Between July 1978 and March 1979, OSHA investigated du Pont's Repauno plant, and cited du Pont for non-compliance with asbestos regulations.
Defendants first assert that the verdict was not supported by the evidence. Plaintiffs concede that they were required to prove "aggravation of [occupational-disease] illnesses resulting from defendants' fraudulent concealment of already-discovered disabilities" ( Millison, supra, 101 N.J. at 166) and that, "[p]roofs that the doctors negligently misdiagnosed plaintiffs' x-rays or estimated poorly concerning the seriousness of plaintiffs' maladies [would] be insufficient to establish a cause of action outside the Compensation Act." Id. at 183. Plaintiffs acknowledge that they had the "unenviable burden of proving a deliberate corporate strategy to conceal plaintiffs' asbestos-related diseases that were discovered by defendants-doctors in corporate physical examinations." Id. at 183. This was the burden which was charged to the jury and against which the proofs must be measured.

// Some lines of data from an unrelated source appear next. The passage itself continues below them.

(* ===== verification/Wire.v ===== *)
(** * The distributed wire format

    Models the envelope of [src/src/distributed.rs]: capturing and hydrating
    [DistributedEntry] and [DistributedSnapshot], the framed snapshot, the
    decoder of canonical JSON with its word-parallel decimal reader, and the
    choice of a codec. [serde_json] and the value's own codec are parameters.

    A [String] is the [string] of its bytes. A byte literal of the code is
    written [lit "..."], in which a single quote stands for the double quote. *)
From Stdlib Require Import Strings.Byte Ascii.
From S2P Require Import Prelude Time F32 Options Entry Tags Cancellation.

Abbreviation bytes := (list byte) (only parsing).
#[export] Instance byte_eq_decision : EqDecision byte := Byte.byte_eq_dec.

Definition quote : byte := x22.
Definition of_string (s : string) : bytes := String.list_byte_of_string s.
Definition lit (s : string) : bytes :=
  map (λ b, if decide (b = "'"%byte) then quote else b) (of_string s).
Definition code (b : byte) : Z := Z.of_N (Byte.to_N b).

(** [slice::strip_prefix]. *)
Fixpoint strip_prefix (p l : bytes) : option bytes :=
  match p, l with
  | [], _ => Some l
  | a :: p, b :: l => if decide (a = b) then strip_prefix p l else None
  | _ :: _, [] => None
  end.

(** ** The word-parallel decimal reader *)

Definition wrap64 (z : Z) : Z := z mod 2 ^ 64.
Definition digit (b : byte) : Z := code b - 48.
Definition is_ascii_digit (b : byte) : bool := (48 <=? code b) && (code b <=? 57).

(** [u64::from_le_bytes]. *)
Definition from_le_bytes (l : bytes) : Z := foldr (λ b acc, code b + 256 * acc) 0 l.

Definition eight_digits (chunk : bytes) : Z :=
  let word := wrap64 (from_le_bytes chunk - 0x3030303030303030) in
  let word := Z.land (wrap64 (wrap64 (word * 10) + Z.shiftr word 8)) 0x00FF00FF00FF00FF in
  let word := Z.land (wrap64 (wrap64 (word * 100) + Z.shiftr word 16)) 0x0000FFFF0000FFFF in
  Z.land (wrap64 (wrap64 (word * 10000) + Z.shiftr word 32)) 0xFFFFFFFF.

(** The chunks of eight, then the remaining digits. *)
Fixpoint decimal_from (value : Z) (digits : bytes) : Z :=
  match digits with
  | b0 :: b1 :: b2 :: b3 :: b4 :: b5 :: b6 :: b7 :: rest =>
      decimal_from
        (wrap64 (wrap64 (value * 100000000) + eight_digits [b0; b1; b2; b3; b4; b5; b6; b7])) rest
  | rest => fold_left (λ value b, wrap64 (wrap64 (value * 10) + digit b)) rest value
  end.
Definition decimal (digits : bytes) : Z := decimal_from 0 digits.

(** [take_while(is_ascii_digit)] and [split_at] of its length. *)
Fixpoint span_digits (l : bytes) : bytes * bytes :=
  match l with
  | b :: r => if is_ascii_digit b then (λ '(n, rest), (b :: n, rest)) (span_digits r) else ([], l)
  | [] => ([], [])
  end.

Definition canonical_i64 (l : bytes) : option (Z * bytes) :=
  match l with
  | [] => None
  | first :: tail =>
      let '(negative, digits) := if decide (first = "-"%byte) then (true, tail) else (false, l) in
      let '(number, rest) := span_digits digits in
      let len := length number in
      if (len =? 0)%nat || (19 <? len)%nat
         || ((1 <? len)%nat && bool_decide (head number = Some "0"%byte))
      then None
      else
        magnitude ← try_i64 (decimal number);
        Some (if negative then - magnitude else magnitude, rest)
  end.

(** ** Strings *)

(** [std::str::from_utf8] succeeds. *)
Definition continuation (b : byte) : bool := (128 <=? code b) && (code b <=? 191).
Definition utf8_three (a b : Z) : bool :=
  (a =? 0xE0) && (0xA0 <=? b) && (b <=? 0xBF)
  || (0xE1 <=? a) && (a <=? 0xEC) && (0x80 <=? b) && (b <=? 0xBF)
  || (a =? 0xED) && (0x80 <=? b) && (b <=? 0x9F)
  || (0xEE <=? a) && (a <=? 0xEF) && (0x80 <=? b) && (b <=? 0xBF).
Definition utf8_four (a b : Z) : bool :=
  (a =? 0xF0) && (0x90 <=? b) && (b <=? 0xBF)
  || (0xF1 <=? a) && (a <=? 0xF3) && (0x80 <=? b) && (b <=? 0xBF)
  || (a =? 0xF4) && (0x80 <=? b) && (b <=? 0x8F).
Fixpoint utf8 (l : bytes) : bool :=
  match l with
  | [] => true
  | a :: r =>
      if code a <? 128 then utf8 r
      else match r with
      | [] => false
      | b :: r1 =>
          if (0xC2 <=? code a) && (code a <=? 0xDF) && continuation b then utf8 r1
          else match r1 with
          | [] => false
          | c :: r2 =>
              if utf8_three (code a) (code b) && continuation c then utf8 r2
              else match r2 with
              | [] => false
              | d :: r3 => utf8_four (code a) (code b) && continuation c && continuation d && utf8 r3
              end
          end
      end
  end.

(** Up to the first quote, and behind it. *)
Fixpoint split_quote (l : bytes) : option (bytes * bytes) :=
  match l with
  | [] => None
  | b :: r =>
      if decide (b = quote) then Some ([], r)
      else '(text, rest) ← split_quote r; Some (b :: text, rest)
  end.

(** A byte that JSON text writes escaped: a backslash or a control. *)
Definition needs_escape (b : byte) : bool := bool_decide (b = "\"%byte) || (code b <? 32).

Definition canonical_string (l : bytes) : option (string * bytes) :=
  rest ← strip_prefix [quote] l;
  '(text, rest) ← split_quote rest;
  if existsb needs_escape text then None
  else if utf8 text then Some (String.string_of_list_byte text, rest) else None.

(** ** The envelope *)
Section model.
Context {V : Type}.

Record DistributedEntry := mkDistributedEntry {
  value : V; created_ticks : Z; logical_expiration_ticks : Z; physical_expiration_ticks : Z;
  from_fail_safe : bool; entry_etag : option string; last_modified_ticks : option Z;
  entry_tags : list string }.

Inductive SnapshotRetention :=
| SR_Unspecified
| SR_Specified (size : option EntryWeight) (priority : Priority).

Record DistributedSnapshot := mkSnapshot {
  entry : DistributedEntry; snapshot_inserted_at : Timestamp; snapshot_retention : SnapshotRetention }.
End model.
Arguments DistributedEntry : clear implicits.
Arguments DistributedSnapshot : clear implicits.

(** [crate::Error], as far as this file returns it. *)
Inductive WireError :=
| Serialization | Deserialization | WE_Tag (e : TagError) | WE_Entry (e : Error)
| OperationCancelled (r : CancellationReason).
Definition tag_error {A} (r : result TagError A) : result WireError A :=
  match r with Ok a => Ok a | Err e => Err (WE_Tag e) end.
Definition entry_error {A} (r : result Error A) : result WireError A :=
  match r with Ok a => Ok a | Err e => Err (WE_Entry e) end.

Module DistributedEntry.
Section operations.
Context {V : Type}.

Definition from_entry (e : Entry V) : DistributedEntry V :=
  let m := Entry.meta e in
  mkDistributedEntry (Entry.value e) (created m) (logical_expiration m) (physical_expiration m)
    (Metadata.is_from_fail_safe m) (etag m) (last_modified m) (tags m).

Definition validate (self : DistributedEntry V) : result WireError unit :=
  if physical_expiration_ticks self <? logical_expiration_ticks self
  then Err (WE_Entry (Config InvalidEntryDeadlines))
  else
    (fix check (tags : list string) : result WireError unit :=
       match tags with
       | [] => Ok tt
       | t :: rest => _ ← tag_error (Tag_new t); check rest
       end) (entry_tags self).

Definition from_entry_with_options (e : Entry V) (options : EntryOptions) (inserted_at : Timestamp)
    : result WireError (DistributedEntry V) :=
  _ ← entry_error (config (EntryOptions.validate options));
  let snapshot := from_entry e in
  let logical := saturating_add inserted_at (EntryOptions.resolved_distributed_duration options) in
  let physical := saturating_add inserted_at (EntryOptions.distributed_physical_ttl options) in
  let m := Entry.meta e in
  let '(logical, physical) :=
    if Metadata.is_from_fail_safe m
    then (Z.min logical (logical_expiration m), Z.min physical (physical_expiration m))
    else (logical, physical) in
  let snapshot :=
    mkDistributedEntry (value snapshot) (created_ticks snapshot) logical physical
      (from_fail_safe snapshot) (entry_etag snapshot) (last_modified_ticks snapshot)
      (entry_tags snapshot) in
  _ ← validate snapshot;
  Ok snapshot.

The following proofs were virtually undisputed: (1) each plaintiff evidenced symptoms of an asbestos-related condition during his du Pont employment between 1965 and 1979; (2) none was informed of his symptoms until 1978 or 1979, after OSHA conducted its investigation (except H. Schwebel, retired); (3) du Pont management and physicians, including defendant doctors, knew of the dangers of prolonged asbestos exposure and its relationship to pulmonary disease as early as the 1960s, yet they gave targeted employees (known to them) minimal information concerning those risks beginning only in the mid to late 1970s; (4) defendant doctors either examined or reviewed the x-rays of each plaintiff, knowing each was vulnerable, after each evidenced an asbestos-related condition and after the symptoms shown were referred to in du Pont studies, including some of the same employees; (5) each plaintiff was continually advised by defendants that he had no relevant health problems and returned to work for du Pont in the asbestos environment, and (6) no responsible corporate official or doctor denied individual or corporate knowledge respecting a medical understanding of the significance of plaintiffs' x-rays at relevant times. While du Pont did dispute that plaintiffs had established that their conditions worsened after defendant doctors assured them of their health and they continued to be exposed to asbestos, there was contrary evidence.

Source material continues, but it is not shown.